We tested the hypotheses that after complete cerebral ischemia, first, rate of recovery of ATP, phosphocreatine (PCr), and intracellular pH (pHi) varies with ischemic duration and second, rate of metabolic recovery is a more sensitive predictor of consequent electrophysiological deficit than steady-state metabolic recovery. With the use of transient intracranial hypertension in anesthetized dogs, ischemic duration was set for either 3, 12, or 30 min, which depressed somatosensory-evoked potential (SEP) recovery amplitude by 30, 59, and 88%, respectively. In contrast, ATP, PCr, and pHi, measured by 31P magnetic resonance spectroscopy, fully recovered. When ischemic duration was increased from 3 to 12 min, mean recovery time of ATP (6 min) remained rapid but that of pHi (12-28 min) was prolonged.
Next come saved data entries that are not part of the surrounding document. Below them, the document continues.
(* ===== verification/AppStoreTheorems.v ===== *)
(** * Persistent and caching stores: theorems

    Ranges of the tree are the keys with the prefix; pruning keeps the last versions,
    also on a database that was reopened; readers of the second database see the last
    saved version, given a tree whose leaves hold what was set; reads
    through the cache are reads of the store, unless a write comes between a miss and
    the filling of the cache. *)

From Stdlib Require Import Ascii.
From S2P Require Import Prelude Contract Store Middleware EventStoreTheorems AppStores.

(** ** The end of a range of keys *)

(** The least string above all those with a prefix, from the front. *)
Fixpoint above (p : string) : option string :=
  match p with
  | EmptyString => None
  | String c p =>
      match above p with
      | Some t => Some (String c t)
      | None => if (N_of_ascii c =? 255)%N then None else Some (String (ascii_of_N (N_of_ascii c + 1)) "")
      end
  end.

Lemma N_of_ascii_bound c : (N_of_ascii c < 256)%N.
Proof. apply N_ascii_bounded. Qed.

Lemma above_range p k :
  (bytes_compare p k <= 0 ∧ ∀ e, above p = Some e → bytes_compare k e < 0) ↔ String.prefix p k = true.
Proof.
  rewrite bytes_compare_le. setoid_rewrite bytes_compare_lt.
  revert k. induction p as [|c p IH]; intros k.
  - destruct k; simpl; split; try done; intros _; split; done.
  - destruct k as [|d k]; [simpl; split; [|done]; intros [H _]; done|].
    rewrite compare_cons. cbn [String.prefix above]. specialize (IH k).
    destruct (Ascii.ascii_dec c d) as [<-|Hcd].
    + rewrite N.compare_refl. simpl then_compare. rewrite <- IH. destruct (above p) as [t|] eqn:Ht.
      * split; intros [H1 H2]; (split; [done|]); intros e [= <-].
        -- specialize (H2 _ eq_refl). rewrite compare_cons, N.compare_refl in H2. done.
        -- rewrite compare_cons, N.compare_refl. by apply H2.
      * split; intros [H1 _]; (split; [done|]); [done|]. intros e. destruct (N.eqb_spec (N_of_ascii c) 255); [done|].
        intros [= <-]. rewrite compare_cons. pose proof (N_of_ascii_bound c).
        rewrite N_ascii_embedding by lia. by rewrite (proj2 (N.compare_lt_iff _ _)) by lia.
    + assert (N_of_ascii c ≠ N_of_ascii d) as Hne.
      { intros Heq. apply Hcd. by rewrite <- (ascii_N_embedding c), <- (ascii_N_embedding d), Heq. }
      split; [|done]. intros [H1 H2]. exfalso. pose proof (N_of_ascii_bound d).
      destruct (N.compare_spec (N_of_ascii c) (N_of_ascii d)) as [?|Hlt|?]; [done | | done].
      destruct (above p) as [t|] eqn:Ht.
      * specialize (H2 _ eq_refl). rewrite compare_cons in H2. by rewrite (proj2 (N.compare_gt_iff _ _)) in H2 by lia.
      * destruct (N.eqb_spec (N_of_ascii c) 255); [lia|]. specialize (H2 _ eq_refl). rewrite compare_cons in H2.
        rewrite N_ascii_embedding in H2 by lia. destruct (N.compare_spec (N_of_ascii d) (N_of_ascii c + 1)) as [?|?|?]; [|lia|done].
        by destruct k.
Qed.

Definition next_byte (c : ascii) : option (list ascii) :=
  if (N_of_ascii c =? 255)%N then None else Some [ascii_of_N (N_of_ascii c + 1)].

Lemma range_end_snoc r c :
  r ≠ [] → range_end (r ++ [c]) = match range_end r with
                                   | Ok (Some t) => Ok (Some (t ++ [c]))
                                   | Ok None => Ok (next_byte c)
                                   | x => x
                                   end.
Proof.
  induction r as [|d r IH]; [done|]. intros _. cbn [range_end app]. destruct (N_of_ascii d =? 255)%N; [|done]. cbn [negb].
  destruct r as [|e r]; [|by apply IH]. simpl. unfold next_byte. by destruct (N_of_ascii c =? 255)%N.
Qed.

Lemma range_end_above p :
  p ≠ "" → range_end (rev (String.list_ascii_of_string p)) = Ok ((λ e, rev (String.list_ascii_of_string e)) <$> above p).
Proof.
  induction p as [|c p IH]; [done|]. intros _. destruct p as [|d p].
  - simpl. by destruct (N_of_ascii c =? 255)%N.
  - change (String.list_ascii_of_string (String c (String d p))) with (c :: String.list_ascii_of_string (String d p)).
    assert (rev (String.list_ascii_of_string (String d p)) ≠ []) as Hnil by (simpl; intros H; by apply app_eq_nil in H as [_ ?]).
    cbn [rev]. rewrite (range_end_snoc _ c Hnil), IH by done.
    set (q := String d p). cbn [above]. fold q. change (above (String c q)) with
      (match above q with Some t => Some (String c t) | None => if (N_of_ascii c =? 255)%N then None else Some (String (ascii_of_N (N_of_ascii c + 1)) "") end).
    destruct (above q) as [t|]; [done|]. simpl. unfold next_byte. by destruct (N_of_ascii c =? 255)%N.
Qed.

(** The keys from a prefix up to [prefixRangeEnd] are those with the prefix. *)
Theorem prefix_range_is_exact p end_ k :
  prefixRangeEnd (Some p) = Ok end_ → in_range (Some p) end_ k ↔ String.prefix p k = true.
Proof.
  unfold prefixRangeEnd. destruct (decide (p = "")) as [->|Hne]; [done|]. rewrite range_end_above by done. simpl.
  intros [= <-]. rewrite <- above_range. unfold in_range.
  assert (option_map (λ l, String.string_of_list_ascii (rev l)) ((λ e, rev (String.list_ascii_of_string e)) <$> above p) = above p) as Heq.
  { destruct (above p); [|done]. simpl. by rewrite rev_involutive, String.string_of_list_ascii_of_string. }
  rewrite Heq. naive_solver.
Qed.

Lemma prefix_range_panics : prefixRangeEnd (Some "") = Panic.
Proof. done. Qed.

(** ** IAVLStore *)

Section Iavl.
Context {IL : IavlLib} {IS : IavlSpec} (unprefix_key : bytes → bytes → option bytes).
#[local] Existing Instance iavl_kvstore.
#[local] Existing Instance pruning_kvstore.

#[local] Instance iavl_kv : KVStore IAVLStore := iavl_kvstore unprefix_key.

#[global] Instance iavl_kvstore_spec : KVStoreSpec IAVLStore.
Proof.
  refine {| kv_ok := λ _ : IAVLStore, True |}; cbn; intros; try done; [apply t_Has_Get | apply t_Get_Set | apply t_Get_Remove].
Defined.

Lemma run_ops_version (s : IAVLStore) ops :
  t_Version (tree (run_ops s ops)) = t_Version (tree s) ∧ maxVersions (run_ops s ops) = maxVersions s ∧
  ∀ n, t_VersionExists (tree (run_ops s ops)) n = t_VersionExists (tree s) n.
Proof.
  revert s. induction ops as [|op ops IH]; intros s; [done|].
  change (run_ops s (op :: ops)) with (run_ops (run_op s op) ops). destruct (IH (run_op s op)) as (-> & -> & H).
  destruct op; cbn; (split_and!; [by rewrite ?t_Version_Set, ?t_Version_Remove | done |]); intros n; rewrite H; cbn;
    by rewrite ?t_Exists_Set, ?t_Exists_Remove.
Qed.

(** A range answers with the values of the keys that have the prefix. *)
Theorem iavl_range_finds_prefix (s : IAVLStore) p l :
  IAVLStore_Range unprefix_key s (Some p) = Ok l → is_Some (t_GetRange (tree s) (Some p) (default None (match prefixRangeEnd (Some p) with Ok e => Some e | _ => None end))) →
  ∀ k' v, (k', v) ∈ l ↔ ∃ k, String.prefix p k = true ∧ IAVLStore_Get s k = Some v ∧ k' = default "" (unprefix_key k p).
Proof.
  unfold IAVLStore_Range. destruct (prefixRangeEnd (Some p)) as [e|?|] eqn:He; simpl; [|done|done]. intros [= <-] (l' & Hl') k' v.
  rewrite Hl', list_elem_of_fmap. split.
  - intros ([k x] & [= -> ->] & Hin). apply (t_GetRange_elem _ _ _ _ _ _ Hl') in Hin as (Hg & Hr).
    exists k. split_and!; [by eapply prefix_range_is_exact | done | done].
  - intros (k & Hp & Hg & ->). exists (k, v). split; [done|]. apply (t_GetRange_elem _ _ _ _ _ _ Hl').
    split; [done|]. by eapply prefix_range_is_exact.
Qed.

(** A block: writes, then [SaveVersion] and [Prune] of the commit. *)
Definition block_commit (ops : list KVOp) : M IAVLStore unit :=
  modify (λ s, run_ops s ops);;
  _ ← IAVLStore_SaveVersion;
  IAVLStore_Prune.

Lemma save_inv (s s' : IAVLStore) x :
  IAVLStore_SaveVersion s = (Ok x, s') →
  t_Version (tree s') = t_Version (tree s) + 1 ∧ maxVersions s' = maxVersions s ∧ (∀ k, t_Get (tree s') k = t_Get (tree s) k) ∧
  ∀ m, t_VersionExists (tree s') m = true ↔ m = t_Version (tree s) + 1 ∨ t_VersionExists (tree s) m = true.
Proof.
  unfold IAVLStore_SaveVersion. destruct (t_SaveVersion (tree s)) as [[[h n] t]|?|] eqn:Hs; [|done..]. intros [= _ <-].
  destruct (t_Save _ _ _ _ Hs) as (-> & Hv & Hg & He & _). done.
Qed.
After 30 min of ischemia, pHi recovery was not slowed further (25 min) but that of ATP was now markedly prolonged (36 min). PCr recovery time increased progressively with ischemic duration (5, 11, and 21 min, respectively) and correlated best with SEP recovery (r = 0.74). We conclude that the brain's ability to rapidly normalize pH is a sensitive predictor of electrophysiological recovery after short ischemia but that ATP regeneration becomes important with prolonged ischemia. PCr recovery rate was the best overall predictor, probably because it depends on both pHi and the ratio of ATP to ADP by the creatine kinase reaction.